(Data records)
────────────────────

Lemma good_run_bytes D input d s q : good D input d s q -> run_bytes d input (lits q) = Ret (seq_run d input q).
Proof.
  intros [G1 G2 _ _ G5 G6 _]. unfold MIN_MATCH in *. destruct (lits q) as [a v] eqn:E. cbn in *. subst a.
  unfold seq_run. rewrite E. cbn [fst snd]. apply (run_bytes_ok d input s v); lia.
Qed.

(** What the closing run is. *)
Lemma tail_bytes d input t : d <= t <= d + blen input ->
  run_bytes d input (t, d + blen input) = Ret (from input (t - d)) /\ run_len (t, d + blen input) = blen (from input (t - d)).
Proof.
  intros Ht. rewrite run_bytes_ok by lia. replace (d + blen input - d) with (blen input) by lia. split.
  - f_equal. rewrite slice_from. apply take_ge. pose proof (blen_from input (t - d) ltac:(lia)). unfold blen in *. lia.
  - unfold run_len. cbn. rewrite blen_from; lia.
Qed.

Lemma fast_seqs_spec D input d cap : forall seqs s t out, parses D input d s seqs t ->
  exists r, fast_seqs d input seqs cap out = Ret r /\
  match r with
  | Some o => exists body, o = out ++ body /\ fast_stream d input seqs t = body ++ fast_stream d input [] t
  | None => cap <= blen (out ++ fast_stream d input seqs t)
  end.
Proof.
  induction seqs as [|q seqs IH]; intros s t out P; cbn [fast_seqs].
  - exists (Some out). split; [done|]. exists []. by rewrite app_nil_r.
  - inversion_clear P as [|? ? ? ? G P']. unfold sub_usize. pose proof (good_len _ _ _ _ _ G) as Hm.
    destruct (Z.leb_spec MIN_MATCH (mlen q)); [|lia]. cbn [mbind exec_bind].
    rewrite (good_run_bytes _ _ _ _ _ G). cbn [mbind exec_bind]. set (sb := [_] ++ _).
    change (fast_stream d input (q :: seqs) t) with (sb ++ fast_stream d input seqs t).
    destruct (Z.leb_spec cap (blen (out ++ sb))) as [Hc|Hc].
    + exists None. split; [done|]. rewrite app_assoc, blen_app. blen_pos. lia.
    + destruct (IH _ _ (out ++ sb) P') as (r & -> & R). exists r. split; [done|]. destruct r as [o|].
      * destruct R as (body & -> & E). exists (sb ++ body). rewrite <- !app_assoc, E. done.
      * by rewrite app_assoc.
Qed.

(** The fast serializer writes the token stream, or nothing when it is not
    below the cap. *)
Lemma serialize_fast_spec D dict input seqs t cap : parses D input (blen dict) (blen dict) seqs t ->
  serialize_fast dict input seqs (t, blen dict + blen input) cap =
  Ret (let o := fast_stream (blen dict) input seqs t in if blen o <? cap then Some o else None).
Proof.
  intros P. unfold serialize_fast. destruct (fast_seqs_spec D input (blen dict) cap seqs _ t [] P) as (r & -> & R).
  destruct (parses_bounds _ _ _ _ _ _ P) as [_ Ht]. cbn [mbind exec_bind].
  destruct (tail_bytes (blen dict) input t) as [T1 T2]; [pose proof (parses_bounds _ _ _ _ _ _ P); lia|].
  destruct r as [o|].
  - destruct R as (body & -> & E). rewrite T1, T2. cbn [mbind exec_bind]. rewrite E. done.
  - cbn [app] in R. destruct (Z.ltb_spec (blen (fast_stream (blen dict) input seqs t)) cap); [lia|done].
Qed.

Lemma lz_loop_last D input d t pre fuel : (0 < fuel)%nat -> 0 <= d -> d <= t <= d + blen input ->
  blen input <= 2 ^ 61 -> blen (pre ++ fast_stream d input [] t) <= 2 ^ 61 ->
  lz_loop fuel D (pre ++ fast_stream d input [] t) (blen input) (blen pre) (slice input 0 (t - d)) = Decoded input.
Proof.
  intros Hf Hd Ht Hin HP. destruct fuel as [|fuel]; [lia|]. cbn [lz_loop fast_stream]. cbn [fast_stream] in HP.
  set (run := from input (t - d)) in *. assert (LR : blen run = blen input - (t - d)) by (subst run; apply blen_from; lia).
  assert (RL : read_len (pre ++ [token (blen run) 0] ++ push_ext (blen run) ++ run) (blen pre + 1) (Z.min (blen run) 15) =
               Decoded (blen run, blen pre + 1 + blen (push_ext (blen run)))).
  { rewrite app_assoc. replace (blen pre + 1) with (blen (pre ++ [token (blen run) 0])) by (rewrite blen_app; done). apply read_len_ext; lia. }
  cbn [app] in *. rewrite get_mid. cbn [or_corrupt mbind decoding_bind].
  rewrite (proj1 (token_nibbles (blen run) 0 ltac:(lia) ltac:(lia))), RL. cbn [mbind decoding_bind].
  rewrite blen_app, blen_cons, blen_app in HP |- *.
  pose proof (blen_nonneg pre). pose proof (blen_nonneg (push_ext (blen run))). unfold checked_add, u64_max.
  destruct (Z.ltb_spec (2 ^ 64 - 1) (blen pre + 1 + blen (push_ext (blen run)) + blen run)); [lia|]. cbn [mbind decoding_bind].
  rewrite blen_slice by lia.
  destruct (Z.ltb_spec (blen pre + (1 + (blen (push_ext (blen run)) + blen run))) (blen pre + 1 + blen (push_ext (blen run)) + blen run)); [lia|].
  destruct (Z.ltb_spec (blen input) (t - d - 0 + blen run)); [lia|]. cbn [orb reject mbind decoding_bind].
  assert (EQ : pre ++ token (blen run) 0 :: push_ext (blen run) ++ run = (pre ++ token (blen run) 0 :: push_ext (blen run)) ++ run ++ []).
  { rewrite app_nil_r, <- app_assoc. done. }
  rewrite index_range_ok by (rewrite blen_app, blen_cons, blen_app; lia). cbn [Huff.run mbind decoding_bind].
  rewrite EQ. replace (blen pre + 1 + blen (push_ext (blen run))) with (blen (pre ++ token (blen run) 0 :: push_ext (blen run)))
    by (rewrite blen_app, blen_cons; lia).
  rewrite slice_mid. rewrite (proj2 (Z.eqb_eq _ _)) by (rewrite blen_app, blen_cons; lia).
  f_equal. subst run. rewrite slice_0_take. apply take_drop.
Qed.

────────────────────

## TASK GOAL
Only the lines above from the one with "- exists (Some" through the one with "blen_app. blen_pos. lia." should be duplicated, character for character.

## REPLY
  - exists (Some out). split; [done|]. exists []. by rewrite app_nil_r.
  - inversion_clear P as [|? ? ? ? G P']. unfold sub_usize. pose proof (good_len _ _ _ _ _ G) as Hm.
    destruct (Z.leb_spec MIN_MATCH (mlen q)); [|lia]. cbn [mbind exec_bind].
    rewrite (good_run_bytes _ _ _ _ _ G). cbn [mbind exec_bind]. set (sb := [_] ++ _).
    change (fast_stream d input (q :: seqs) t) with (sb ++ fast_stream d input seqs t).
    destruct (Z.leb_spec cap (blen (out ++ sb))) as [Hc|Hc].
    + exists None. split; [done|]. rewrite app_assoc, blen_app. blen_pos. lia.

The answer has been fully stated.